Some years ago, in a nearby village called Kassa, farmers accused cattle herders of deliberately sending their long-horned beasts to trample across their plots. Cattle herders accused farmers of deliberately setting their grassy meadows on fire to keep their animals from grazing.

Conveniently for leaders of both camps, this simple, primordial conflict around land was stoked by fiercer passions: Tribe and creed, resentment against outsiders, competition for political power, an overabundance of guns and frustrated young men to put them to use.

That combustible mix fueled a recent orgy of violence across this fertile central Nigerian state. Churches and mosques were razed. Neighbor turned against neighbor. Reprisal attacks spread until finally, in mid-May, the government imposed emergency rule.

In this way, the Nigerian conflict resembles many others across the broad midsection of Africa, from the Tana River Basin of northern Kenya to the arid savannas of western Sudan to the tips of the Sahara in northern Mali.

On the surface, they may look like tribal or religious wars. But they are more like Matryoshka dolls, one stacked inside the other, said Alex Vines, head of the Africa program at the London-based Royal Institute of African Affairs. The smallest doll, he said, the one at the very core, is often a contest over land. "Then you've got all these layers on top," Mr. Vines said. "These things get manipulated and exacerbated." . . .

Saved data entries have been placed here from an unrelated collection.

(** ** Issuance *)

(** The slot as it is, [None] before its first assignment. *)
Definition known_slot (slot_id : string) : P (option SlotView) := fun d =>
  match slot_view listing slot_id d with
  | (Ok v, d) => (Ok (Some v), d)
  | (Err e, d) => (if bool_decide (pe_code e = SlotUnknown) then Ok None else Err e, d)
  end.
Definition assignment_context (req : AssignmentIssuance) (grant : AssignmentGrant) (generation : Z) : Value :=
  json_object [("assignment_digest", JString (ai_assignment_digest req)); ("assignment_id", JString (ag_assignment_id grant)); ("benchmark_id", JString (ag_benchmark_id grant));
               ("member_id", JString (ag_member_id grant)); ("worker_id", JString (ag_worker_id grant)); ("slot_id", JString (ag_slot_id grant));
               ("slot_generation", json_u64 generation); ("network", JString (ai_network req))].
Definition issue_and_register_assignment (req : AssignmentIssuance) (now : Z) : AM AssignmentGrant :=
  let@ view := on_pool (known_slot (ai_slot_id req)) in
  let@ prior := on_identity (assignment_issuance (ai_issuance_id req)) in
  let replay := bool_decide (is_Some prior) in
  let@ _ := awhen (negb replay && match view with Some v => sv_occupied v | None => false end) (APool (err SlotOccupied)) in
  let facts := MkAssignmentFacts (ai_worker_id req) (ai_slot_id req) (ai_benchmark_id req) (ai_assignment_digest req) (ai_network req) in
  let@ grant := on_identity (issue_assignment (ai_issuance_id req) facts now) in
  let register generation := let@ _ := on_pool (register_assignment (assignment_context req grant generation)) in aret grant in
  match view, replay with
  | Some v, _ =>
      if String.eqb (sv_assignment_id v) (ag_assignment_id grant) then register (sv_generation v)
      else if replay then aret grant
      else if negb (sv_occupied v) then let@ next := on_pool (offer_slot listing (ai_slot_id req) (ag_assignment_id grant)) in register next
      else afail (APool (err SlotOccupied))
  | None, true => aret grant
  | None, false => register 1
  end.
(** ** The invariant *)

Abbreviation load := (load_accepted_package blake3 sha256 to_string from_str unzstd tar_entries).
(** The disks the pool and the deletions of [retire] can have led to. *)
Definition disk_step (d d' : Depot) : Prop := pool_step d d' \/ exists package_id block now, d' = (apply_retention package_id block now d).2.
Definition package_of (d : Depot) (package_id : string) (pkg : AcceptedPackage) : Prop := rtc disk_step d0 d /\ load d package_id = Ok pkg.
(** The proofs of a sample, from the bytes of an accepted package. *)
Definition proof_sourced (v : Value) : Prop := exists d p pkg sampled, package_of d p pkg /\ build_proof_payload blake3 pkg sampled = Ok v.
Definition stopped_body (b : string) : Value := json_object [("benchmark_id", JString b); ("stopped", JBool true); ("merkle_root", JNull); ("solution_quality", JNull)].
Definition request_sourced (req : string * Value) : Prop :=
  (req.1 = "submit-precommit" /\ exists block chs player challenge algorithm compute plan, plan_precommit block chs player challenge algorithm compute = Ok plan /\ req.2 = pp_body plan) \/
  (req.1 = "submit-benchmark" /\ ((exists d p pkg, package_of d p pkg /\ commitment_body pkg = Ok req.2) \/ exists b, req.2 = stopped_body b)) \/
  (req.1 = "submit-proof" /\ proof_sourced req.2).
Definition gap (a b : Z) : Prop := a + MIN_POST_SPACING_SECS <= b.
Definition lane_read (doc : option (option Value)) (lane : list Z) : Prop :=
  match doc with None => lane = [] | Some None => True | Some (Some v) => Forall (fun t => t <= last_post v) lane end.
(** [k] requests may still leave for the times the lane was taken. *)
Record active_ok (k : nat) (w : World) : Prop := {
  ao_payloads : forall b v, gs_docs (wo_gw w) !! payload_name b = Some (Some v) -> proof_sourced v;
  ao_requests : Forall request_sourced (gs_sent (wo_gw w));
  ao_lane : lane_read (gs_docs (wo_gw w) !! "post-lane.json") (wo_lane w);
  ao_spaced : StronglySorted gap (wo_lane w);
  ao_credit : (length (gs_sent (wo_gw w)) + k <= length (wo_lane w))%nat;
  ao_disk : rtc disk_step d0 (wo_depot w);
}.
Lemma active_ok_less k k' w : (k' <= k)%nat -> active_ok k w -> active_ok k' w.
Proof. intros Hk []. split; try done. lia. Qed.
Definition hoare {A} (k : nat) (m : C A) (k' : nat) (Q : A -> Prop) : Prop :=
  forall w, active_ok k w -> match m w with (Ok a, w') => active_ok k' w' /\ Q a | (Err _, w') => active_ok 0 w' end.
Lemma hoare_bind {A B} k k' k'' (m : C A) (f : A -> C B) Q R : hoare k m k' Q -> (forall a, Q a -> hoare k' (f a) k'' R) -> hoare k (cbind m f) k'' R.
Proof. intros Hm Hf w Hw. specialize (Hm w Hw). unfold cbind. destruct (m w) as [[a|e] w1]; [|done]. destruct Hm as [H1 H2]. by apply (Hf a H2 w1 H1). Qed.
Lemma hoare_ret {A} k (a : A) (Q : A -> Prop) : Q a -> hoare k (cret a) k Q.
Proof. by intros H w Hw. Qed.
Lemma hoare_fail {A} k k' e (Q : A -> Prop) : hoare k (cfail e) k' Q.
Proof. intros w Hw. apply (active_ok_less k); [lia|done]. Qed.
Lemma hoare_lift {A} k (r : result CmdError A) : hoare k (clift r) k (fun a => r = Ok a).
Proof. intros w Hw. unfold clift. destruct r; [by split|]. apply (active_ok_less k); [lia|done]. Qed.
Definition anyway {A} (a : A) : Prop := True.
Lemma hoare_weak {A} k k1 k2 (m : C A) (Q R : A -> Prop) : (k2 <= k1)%nat -> (forall a, Q a -> R a) -> hoare k m k1 Q -> hoare k m k2 R.
Proof. intros Hk HQ Hm w Hw. specialize (Hm w Hw). destruct (m w) as [[a|e] w']; [|done]. destruct Hm. split; [by apply (active_ok_less k1)|auto]. Qed.
Lemma active_ok_others k w g : active_ok k w -> gs_sent g = gs_sent (wo_gw w) -> (forall n, gs_docs g !! n = gs_docs (wo_gw w) !! n \/ other_name n) -> active_ok k (MkActive g (wo_depot w) (wo_lane w)).
Proof.
  intros [H1 H2 H3 H4 H5 H6] Hs Hd. split; cbn [wo_gw wo_lane]; [|by rewrite Hs| |done|by rewrite Hs|done].
  - intros b v. destruct (Hd (payload_name b)) as [->|[_ Hn]]; [apply H1|by destruct (Hn b)].
  - destruct (Hd "post-lane.json") as [->|[Hn _]]; done.
Qed.
Lemma hoare_others {A} k (m : G A) : writes_others m -> hoare k (on_gw m) k anyway.
Proof.
  intros Hm w Hw. destruct (Hm (wo_gw w)) as [Hs Hd]. unfold on_gw. destruct (m (wo_gw w)) as [[a|e] g]; cbn [snd map_err] in *.
  - split; [|done]. by apply active_ok_others.
  - apply (active_ok_less k); [lia|]. by apply active_ok_others.
Qed.
Lemma hoare_posts {A} (m : G A) : (forall w, active_ok 1 w -> posts 1 request_sourced m (wo_gw w)) -> hoare 1 (on_gw m) 0 anyway.
Proof.
  intros Hm w Hw. destruct (Hm w Hw) as (Hd & l & Hs & Hl & Hp). destruct Hw as [H1 H2 H3 H4 H5 H6]. unfold on_gw. destruct (m (wo_gw w)) as [r g]. cbn [snd] in *.
  assert (H : active_ok 0 (MkActive g (wo_depot w) (wo_lane w))).
  { split; cbn [wo_gw wo_lane]; rewrite ?Hd, ?Hs; try done; [by apply Forall_app|rewrite length_app; lia]. }
  destruct r; [by split|done].
Qed.
Lemma lane_wait_gap v now over : 0 <= over -> last_post v + MIN_POST_SPACING_SECS <= now + lane_wait (Some v) now + over.
Proof. intros Ho. unfold lane_wait. destruct (Z.ltb_spec now (last_post v + MIN_POST_SPACING_SECS)); lia. Qed.
Lemma spaced_snoc l x : StronglySorted gap l -> Forall (fun t => t + MIN_POST_SPACING_SECS <= x) l -> StronglySorted gap (l ++ [x]).
Proof.
  induction 1 as [|a l Hl IH Ha]; intros Hx; [by repeat constructor|]. apply Forall_cons in Hx as [Hx1 Hx]. cbn. constructor; [by apply IH|]. apply Forall_app. split; [done|by constructor].
Qed.
Lemma lane_written g d lane at_ : active_ok 0 (MkActive g d lane) -> Forall (fun t => t + MIN_POST_SPACING_SECS <= at_) lane ->
  match write_doc "post-lane.json" (json_object [("last_post_unix", json_u64 at_)]) g with
  | (Ok _, g') => active_ok 1 (MkActive g' d (lane ++ [at_]))
  | (Err _, g') => active_ok 0 (MkActive g' d lane)
  end.
Proof.
  intros [H1 H2 H3 H4 H5 H6] Hat. cbn [wo_gw wo_lane] in *. assert (Hle : Forall (fun t => t <= at_) lane) by (eapply Forall_impl; [exact Hat|]; unfold MIN_POST_SPACING_SECS; simpl; lia).
  assert (Hput : forall dv fs, (dv = None \/ dv = Some (json_object [("last_post_unix", json_u64 at_)])) ->
    active_ok 0 (MkActive (MkGw (gs_files g) (<["post-lane.json" := dv]> (gs_docs g)) (gs_sent g) fs) d lane)).
  { intros dv fs Hdv. split; cbn [wo_gw wo_lane gs_docs gs_sent]; try done.
    - intros b v. rewrite lookup_insert_ne by done. apply H1.
    - rewrite lookup_insert_eq. by destruct Hdv as [-> | ->]. }
  assert (Hok : forall fs, active_ok 1 (MkActive (MkGw (gs_files g) (<["post-lane.json" := Some (json_object [("last_post_unix", json_u64 at_)])]> (gs_docs g)) (gs_sent g) fs) d (lane ++ [at_]))).
  { intros fs. destruct (Hput (Some (json_object [("last_post_unix", json_u64 at_)])) fs (or_intror eq_refl)) as [G1 G2 G3 G4 G5 G6]. cbn [wo_gw wo_lane gs_docs gs_sent] in *. split; cbn [wo_gw wo_lane gs_docs gs_sent]; try done.
    - rewrite lookup_insert_eq. cbn [lane_read]. apply Forall_app. split; [done|]. constructor; [|constructor]. change (last_post _) with at_. lia.
    - by apply spaced_snoc.
    - rewrite length_app. cbn [length]. lia. }
  unfold write_doc, take_wfault. destruct (gs_faults g) as [|[] fs]; [apply Hok|apply Hok|by split|apply Hput; by left|apply Hput; by right|apply Hput; by right].
Qed.
Lemma hoare_pace e : 0 <= en_overslept e -> hoare 0 (pace_post_lane e) 1 anyway.
Proof.
  intros Ho [g d lane] Hw. pose proof (ao_lane _ _ Hw) as H3. cbn [wo_gw wo_lane] in H3. unfold pace_post_lane, cbind at 1, on_gw at 1, read_doc. cbn [wo_gw wo_depot wo_lane].
  assert (Hgo : forall doc, Forall (fun t => t + MIN_POST_SPACING_SECS <= en_lane_now e + lane_wait doc (en_lane_now e) + en_overslept e) lane -> forall at_, at_ = en_lane_now e + lane_wait doc (en_lane_now e) + en_overslept e ->
    match (let% _ := on_gw (write_doc "post-lane.json" (json_object [("last_post_unix", json_u64 at_)])) in fun w => (Ok tt, MkActive (wo_gw w) (wo_depot w) (wo_lane w ++ [at_]))) (MkActive g d lane) with
    | (Ok a, w') => active_ok 1 w' /\ anyway a | (Err _, w') => active_ok 0 w' end).
  { intros doc Hl at_ ->. pose proof (lane_written g d lane _ Hw Hl) as Hwr. unfold cbind, on_gw. cbn [wo_gw wo_depot wo_lane].
    destruct (write_doc _ _ g) as [[[]|err] g']; cbn [map_err wo_gw wo_depot wo_lane]; [by split|done]. }
  destruct (gs_docs g !! "post-lane.json") as [[v|]|]; cbn [map_err]; [|exact Hw|].
  - apply (Hgo (Some v)); [|done]. cbn [lane_read] in H3. eapply Forall_impl; [exact H3|]. intros t Ht. cbn beta in *. pose proof (lane_wait_gap v (en_lane_now e) (en_overslept e) Ho). unfold MIN_POST_SPACING_SECS in *. lia.
  - apply (Hgo None); [|done]. cbn [lane_read] in H3. by subst.
Qed.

In recent years, as the desert has spread, trees have been felled and the populations of both herders and farmers have soared, the competition for land has only intensified.

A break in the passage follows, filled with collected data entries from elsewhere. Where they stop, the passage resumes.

Definition run_job (path action : str) : result status_record :=
  let* r := execute [lit "make"; lit "-C"; path; action] in
  let '(returncode, cout, cerr) := r in
  let* text := bytes_decode cout in
  let* parse_tree := parse_plan (PyStr text) in
  let '(a, c, d) := parse_tree in
  Ok {| success := returncode =? 0;
        stderr := Bytes cerr;
        stdout := Bytes cout;
        add := a;
        change := c;
        destroy := d |}.

End Interpreter.

(** ** [setup_environment] *)

(** [s.upper()], exact on ASCII text, which is all the code applies it to. *)
Definition upper (s : str) : str :=
  map (fun c : char => if in_range 97 122 c then (c - 32)%N else c) s.

Definition common_variables : list str :=
  [lit "AWS_ACCESS_KEY_ID"; lit "AWS_SECRET_ACCESS_KEY"; lit "GITHUB_TOKEN"].

(** One turn of the first loop: [environ[variable] = tf_vars['TF_VAR_' + ...]]
    under [except KeyError: pass]. *)
Definition promote (tf_vars : dict str) (environ : gmap str str) (variable : str)
    : result (gmap str str) :=
  try_except
    (let* value := dict_getitem tf_vars (lit "TF_VAR_" ++ upper variable) in
     Ok (<[variable := value]> environ))
    KeyError
    (Ok environ).

Fixpoint promote_loop (tf_vars : dict str) (vars : list str) (environ : gmap str str)
    : result (gmap str str) :=
  match vars with
  | [] => Ok environ
  | variable :: vars' =>
      let* environ' := promote tf_vars environ variable in
      promote_loop tf_vars vars' environ'
  end.

(** [for key, value in tf_vars.items(): environ[key] = value] *)
Definition copy_all (tf_vars : dict str) (environ : gmap str str) : gmap str str :=
  fold_left (fun env kv => <[kv.1 := kv.2]> env) tf_vars environ.
(** What the loop returns, from what one iteration returns: when every
    intermediate output is [P]-related to its request and an iteration
    turns a [P]-related output into a [Q]-related one, the outputs are
    [Q]-related to the requests, in order. *)
Lemma hermesLoop_outputs
    (P Q : BundleOptions -> BundleOutput -> Prop) :
  (forall bundle intermediate out g,
      P bundle intermediate ->
      outcome (maybeAddHermesBundleAsync env projectRoot expoConfig
                 bundle intermediate g) = Ok out ->
      Q bundle out) ->
  forall rest done todo acc g outs,
    Forall2 P rest todo ->
    outcome (hermesLoop env projectRoot expoConfig rest (List.length done)
               (done ++ todo) acc g) = Ok outs ->
    exists outs', outs = acc ++ outs' /\ Forall2 Q rest outs'.
Proof.
  intros Hstep.
  induction rest as [|bundle rest IH]; intros done todo acc g outs Hall H.
  - simpl in H. inversion H; subst. exists []. rewrite app_nil_r. auto.
  - inversion Hall as [|? intermediate ? todo' Hp Hall']; subst.
    rewrite hermesLoop_cons in H.
    rewrite nth_error_app2, Nat.sub_diag in H by lia. simpl in H.
    destruct (outcome (maybeAddHermesBundleAsync env projectRoot expoConfig
                         bundle intermediate g)) as [out|e] eqn:Hout;
      simpl in H; [|discriminate].
    replace (done ++ intermediate :: todo')
      with ((done ++ [intermediate]) ++ todo') in H
      by (rewrite <- app_assoc; reflexivity).
    replace (S (List.length done))
      with (List.length (done ++ [intermediate])) in H
      by (rewrite length_app; simpl; lia).
    destruct (IH _ _ _ _ _ Hall' H) as (outs' & -> & Hq).
    exists (out :: outs'). rewrite <- app_assoc. split; [reflexivity|].
    constructor; eauto.
Qed.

In northern Mali, swords and sticks have been chucked for Kalashnikovs, as desertification and population growth have stiffened the competition between the largely black African farmers and the ethnic Tuareg and Fulani herders. Tempers are raw on both sides. . . .

In the Darfur region of Sudan, competition over land and water underlies longstanding tensions between Arab camel herders and black African subsistence farmers. Those tensions, among other things, have fed into a terrifying civil war there, with Arab militias backed by the Sudanese government chasing black Africans off their land in what United Nations officials have deplored as a campaign of "ethnic cleansing."

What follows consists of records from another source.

(** The reference [assignRefs] gives the entry at index [i]. *)
Lemma assignRefs_rank counters raw i e :
  Extractor.assignRefs counters raw !! i = Some e ->
  ref e = Extractor.prefix (el_type e) +:+ "_"
          +:+ pretty (counters (el_type e)
                      + rank (Extractor.assignRefs counters raw) i e)%nat.
Proof.
  revert counters i. induction raw as [|r raw IH]; intros counters i; [discriminate|].
  destruct i as [|i].
  - intros [= <-]. unfold rank. cbn [take filter list_filter length el_type ref].
    reflexivity.
  - cbn [Extractor.assignRefs lookup list_lookup]. intros Hi.
    rewrite (IH _ _ Hi). unfold rank.
    cbn [take]. rewrite filter_cons. cbn [el_type].
    do 3 f_equal.
    destruct (decide (el_type e = raw_type r)) as [Heq|Hne].
    + rewrite decide_True by congruence. simpl. rewrite Heq. lia.
    + rewrite decide_False by congruence. reflexivity.
Qed.

Lemma dedup_app seen l1 l2 :
  Extractor.dedup seen (l1 ++ l2)%list
  = (Extractor.dedup seen l1
     ++ Extractor.dedup (list_to_set (Extractor.dedupKey <$> l1) ∪ seen) l2)%list.
Proof.
  revert seen. induction l1 as [|r l1 IH]; intros seen.
  - simpl. f_equal. set_solver.
  - cbn [app Extractor.dedup fmap list_fmap list_to_set].
    case_decide as Hseen.
    + rewrite IH. f_equal. f_equal. set_solver.
    + cbn [app]. f_equal. rewrite IH. f_equal. f_equal. set_solver.
Qed.

End SnapshotOrder.

(** A snapshot lists its entries pass by pass: all links, then all
    buttons, then the inputs and text areas, then the selects.  The
    reference of an entry is the prefix of its type and its rank among
    the entries of that type, so each type is numbered 1, 2, 3, ...
    without gaps in the order of the list. *)
Theorem snapshot_is_grouped_and_numbered_by_type (document : list Node) :
  StronglySorted (fun a b => pass (el_type a) <= pass (el_type b))
    (Extractor.pageElements document)
  /\ (forall i e, Extractor.pageElements document !! i = Some e ->
        ref e = Extractor.prefix (el_type e) +:+ "_"
                +:+ pretty (rank (Extractor.pageElements document) i e)).
Proof.
  split.
  - pose proof (scanDocument_sorted document) as Hsorted.
    apply (StronglySorted_through raw_type (fun a b => pass a <= pass b)) in Hsorted.
    apply (StronglySorted_through el_type (fun a b => pass a <= pass b)).
    eapply StronglySorted_sublist; [apply pageElements_types|exact Hsorted].
  - intros i e Hi. unfold Extractor.pageElements, Extractor.compress in *.
    rewrite (assignRefs_rank _ _ _ _ Hi). reflexivity.
Qed.

(** The cut at 150 is made on the list of the four passes in their
    order, after deduplication.  So on a page with 150 or more distinct
    links the snapshot is the first 150 of them and nothing else: no
    button, input, text area or select of the page gets a reference. *)
Theorem links_crowd_out_every_other_element (document : list Node) :
  150 <= length (Extractor.dedup ∅
                   (Extractor.forEachMatch Extractor.matchesLink Extractor.linkEntry
                      document)) ->
  Extractor.pageElements document
  = Extractor.compress
      (Extractor.forEachMatch Extractor.matchesLink Extractor.linkEntry document)
  /\ length (Extractor.pageElements document) = 150
  /\ (forall e, e ∈ Extractor.pageElements document -> el_type e = link).
Proof.
  intros Hmany.
  assert (Extractor.pageElements document
          = Extractor.compress
              (Extractor.forEachMatch Extractor.matchesLink Extractor.linkEntry document))
    as Hsame.
  { unfold Extractor.pageElements, Extractor.compress, Extractor.scanDocument.
    rewrite dedup_app, take_app_le by exact Hmany. reflexivity. }
  split; [exact Hsame|]. split.
  - rewrite Hsame. unfold Extractor.compress.
    rewrite assignRefs_length, length_take. lia.
  - intros e. rewrite Hsame. unfold Extractor.compress.
    intros (i & Hi)%list_elem_of_lookup.
    apply assignRefs_lookup in Hi as (r & Hr & -> & _).
    apply lookup_take_Some in Hr as [Hr _].
    assert (r ∈ Extractor.dedup ∅
                  (Extractor.forEachMatch Extractor.matchesLink Extractor.linkEntry document))
      as Hin by (apply list_elem_of_lookup; eauto).
    eapply elem_of_sublist in Hin; [|apply dedup_sublist].
    apply forEachMatch_elem in Hin as (el & _ & Hin).
    eapply linkEntry_type, Hin.
Qed.

Lemma links_crowd_out_every_other_element_witness :
  searchBox ∈ directory
  /\ contributes searchBox = true
  /\ length (Extractor.pageElements directory) = 150
  /\ (forall e, e ∈ Extractor.pageElements directory -> el_type e = link).
Proof.
  assert (150 <= length (Extractor.dedup ∅
                           (Extractor.forEachMatch Extractor.matchesLink
                              Extractor.linkEntry directory))) as Hmany
    by (vm_compute; lia).
  destruct (links_crowd_out_every_other_element directory Hmany) as (_ & Hlen & Hlinks).
  split; [unfold directory; apply elem_of_app; right; apply list_elem_of_singleton; reflexivity|].
  split; [reflexivity|]. split; [exact Hlen|exact Hlinks].
Defined.

(** * The path selector *)

Section PathSelector.
Import JsString.

Lemma pathLoop_length chain pathParts :
  length pathParts <= 4 -> length (Extractor.pathLoop chain pathParts) <= 5.
Proof.
  revert pathParts. induction chain as [|current parents IH]; intros pathParts Hlen; simpl.
  - lia.
  - destruct (isBody current); [lia|].
    destruct (4 <? S (length pathParts))%nat eqn:Hfull; [simpl; lia|].
    apply Nat.ltb_ge in Hfull. apply IH. simpl. lia.
Qed.

(** The loop reads at most the elements it turns into parts and, of
    the next one, only that it exists. *)
Lemma pathLoop_take chain pathParts :
  length pathParts <= 4 ->
  Extractor.pathLoop (take (6 - length pathParts) chain) pathParts
  = Extractor.pathLoop chain pathParts.
Proof.
  revert pathParts. induction chain as [|current parents IH]; intros pathParts Hlen.
  - rewrite take_nil. reflexivity.
  - replace (6 - length pathParts) with (S (5 - length pathParts)) by lia.
    cbn [take Extractor.pathLoop].
    destruct (isBody current); [reflexivity|].
    assert (bool_decide (take (5 - length pathParts) parents <> [])
            = bool_decide (parents <> [])) as ->.
    { destruct parents as [|p parents]; [rewrite take_nil; reflexivity|].
      replace (5 - length pathParts) with (S (4 - length pathParts)) by lia.
      reflexivity. }
    cbn [length].
    destruct (4 <? S (length pathParts))%nat eqn:Hfull; [reflexivity|].
    apply Nat.ltb_ge in Hfull.
    specialize (IH (Extractor.pathPart current (bool_decide (parents <> [])) :: pathParts)).
    cbn [length] in IH.
    replace (6 - S (length pathParts)) with (5 - length pathParts) in IH by lia.
    apply IH. lia.
Qed.

Lemma getSelector_path el :
  node_id el = "" -> nul (getAttribute "data-testid" el) = ""
  -> nul (getAttribute "aria-label" el) = "" ->
  Extractor.getSelector el
  = join " > " (Extractor.pathLoop (self el :: ancestors el) []).
Proof.
  intros Hid Htest Haria. unfold Extractor.getSelector.
  rewrite decide_True by exact Hid.
  destruct (getAttribute "data-testid" el) as [testId|]; simpl in Htest.
  - subst testId. rewrite decide_True by reflexivity.
    rewrite decide_True by exact Haria. reflexivity.
  - rewrite decide_True by exact Haria. reflexivity.
Qed.

End PathSelector.

(** For an element without id, test id and aria-label the selector is a
    path of at most five parts, and it is read off the element, its
    four nearest ancestors and the existence of a fifth: the path is
    not anchored at the body.  So two such elements whose chains agree
    on their first six entries get one selector, wherever they sit in
    the page above that. *)
Theorem path_selector_reads_five_levels (el : Node) :
  node_id el = "" -> JsString.nul (getAttribute "data-testid" el) = ""
  -> JsString.nul (getAttribute "aria-label" el) = "" ->
  length (Extractor.pathLoop (self el :: ancestors el) []) <= 5
  /\ Extractor.getSelector el
     = JsString.join " > " (Extractor.pathLoop (take 6 (self el :: ancestors el)) [])
  /\ (forall el',
        node_id el' = "" -> JsString.nul (getAttribute "data-testid" el') = ""
        -> JsString.nul (getAttribute "aria-label" el') = "" ->
        take 6 (self el' :: ancestors el') = take 6 (self el :: ancestors el) ->
        Extractor.getSelector el' = Extractor.getSelector el).
Proof.
  intros Hid Htest Haria.
  split; [apply pathLoop_length; simpl; lia|].
  assert (forall x, node_id x = "" -> JsString.nul (getAttribute "data-testid" x) = ""
                    -> JsString.nul (getAttribute "aria-label" x) = "" ->
                    Extractor.getSelector x
                    = JsString.join " > "
                        (Extractor.pathLoop (take 6 (self x :: ancestors x)) []))
    as Hread.
  { intros x Hx1 Hx2 Hx3. rewrite (getSelector_path x Hx1 Hx2 Hx3).
    rewrite <- (pathLoop_take (self x :: ancestors x) []) by (simpl; lia).
    reflexivity. }
  split; [apply Hread; assumption|].
  intros el' Hid' Htest' Haria' Hsame.
  rewrite (Hread el' Hid' Htest' Haria'), (Hread el Hid Htest Haria), Hsame.
  reflexivity.
Qed.

Lemma path_selector_reads_five_levels_witness :
  deepLink "sidebar" <> deepLink "results"
  /\ Extractor.getSelector (deepLink "sidebar") = "div > ul > li > span > a"
  /\ Extractor.getSelector (deepLink "results") = Extractor.getSelector (deepLink "sidebar").
Proof.
  destruct (path_selector_reads_five_levels (deepLink "sidebar") eq_refl eq_refl eq_refl)
    as (_ & _ & Hsame).
  split; [discriminate|]. split; [reflexivity|].
  apply Hsame; reflexivity.
Defined.

(** * Edges of the two agents *)

Section Completion.
Context `{Env}.

Lemma agentLoop_done remaining iteration m :
  taskComplete m = true -> agentLoop remaining iteration m = (inr iteration, m).
Proof.
  intros Hdone. destruct remaining; [reflexivity|].
  simpl. unfold bind, gets. rewrite Hdone. reflexivity.
Qed.

(** What a [task_complete] invocation leaves: the flag is raised before
    the arguments are read. *)
Lemma executeTool_task_complete toolCall m :
  tc_name toolCall = "task_complete" ->
  taskComplete (exec (executeTool toolCall) m) = true
  /\ taskResult (exec (executeTool toolCall) m)
     = match default (JObj []) (tc_args toolCall) with
       | JNull => taskResult m
       | args => Some (completion args)
       end.
Proof.
  intros Hname. unfold exec, executeTool. rewrite Hname.
  unfold dispatch. simpl.
  unfold handleTaskComplete, try_catch, bind, modify, prop, push, throw, ret.
  destruct (default (JObj []) (tc_args toolCall)); simpl; auto.
Qed.

End Completion.

(** When the model's first proposal is one [task_complete] invocation,
    the run ends after that one iteration.  With arguments that are not
    [null] the result is a success that carries their [candidates] and
    [summary] as they are, present or not.  With [null] for arguments
    the flag is raised but no result is stored, and the run returns
    the failure 'Task did not complete within 500 iterations' after its
    first iteration. *)
Theorem task_complete_ends_the_run_at_once `{Env}
    (task : string) (m : Machine) (message : AssistantMessage) (o' : Oracle)
    (toolCall : ToolCall) :
  chat_create "o3-mini"
    [SystemMessage SYSTEM_PROMPT; UserMessage (formatTaskPrompt task)] (oracle m)
  = (inr message, o') ->
  tool_calls message = [toolCall] ->
  tc_name toolCall = "task_complete" ->
  outcome (runTaskCounting task) m
  = inr (match default (JObj []) (tc_args toolCall) with
         | JNull => budgetExhausted
         | args => completion args
         end, 1)
  /\ taskComplete (exec (runTaskCounting task) m) = true.
Proof.
  intros Hchat Hcalls Hname.
  unfold outcome, exec. rewrite runTaskCounting_unfold.
  set (m0 := set_messages _ _).
  assert (taskComplete m0 = false) as Hrunning by reflexivity.
  unfold MAX_ITERATIONS. rewrite (agentLoop_step _ _ _ Hrunning).
  assert (exec agentIteration m0
          = exec (executeTool toolCall)
              (set_messages (messages m0 ++ [Assistant message]) (set_oracle o' m0)))
    as Hstep.
  { unfold exec at 1. rewrite (agentIteration_reply m0 message o' Hchat).
    rewrite Hcalls. simpl. unfold exec, bind.
    pose proof (executeTool_total toolCall
                  (set_messages (messages m0 ++ [Assistant message]) (set_oracle o' m0)))
      as Htotal.
    unfold outcome in Htotal.
    destruct (executeTool toolCall _) as [o m1]. simpl in Htotal. subst o.
    reflexivity. }
  destruct (executeTool_task_complete toolCall
              (set_messages (messages m0 ++ [Assistant message]) (set_oracle o' m0))
              Hname) as (Hflag & Hresult).
  rewrite <- Hstep in Hflag, Hresult.
  rewrite (agentLoop_done _ _ _ Hflag). simpl. rewrite Hresult.
  split; [|exact Hflag].
  destruct (default (JObj []) (tc_args toolCall)); reflexivity.
Qed.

Here in the central highlands of Nigeria, farmers and herders are divided along ethnic as well as religious lines. The farmers call themselves natives of the land, and they are overwhelmingly Christian. The herders are ethnic Fulani who range across the region in search of pasture for their herds, and they are overwhelmingly Muslim.

For generations, those distinctions didn't matter much. Over time, though, they began to matter very much. (emphasis added, Somini Sengupta, "Where the Land Is a Tinderbox, the Killing Is a Frenzy," New York Times, June 16, 2004)
Why did the tribal, religious, and other distinctions begin to matter much? Because of class politics within and between the nations that allowed -- and continue to allow, Kyoto or no Kyoto -- the rich few to exploit the poor many, in the process destroying the environment and pushing the poor into lethal competition over natural resources among themselves.

Some say that Kyoto, the Democratic Party, and NGOs like Greenpeace and MoveOn are like a small Band-Aid over a big life-threatening wound. A more appropriate metaphor for them, I submit, is a limitless roll of industrial-strength duct tape used to gag, blindfold, and hogtie social movements on the left that could grow and challenge the foundations of the world ordered by the logic of profit-driven accumulation.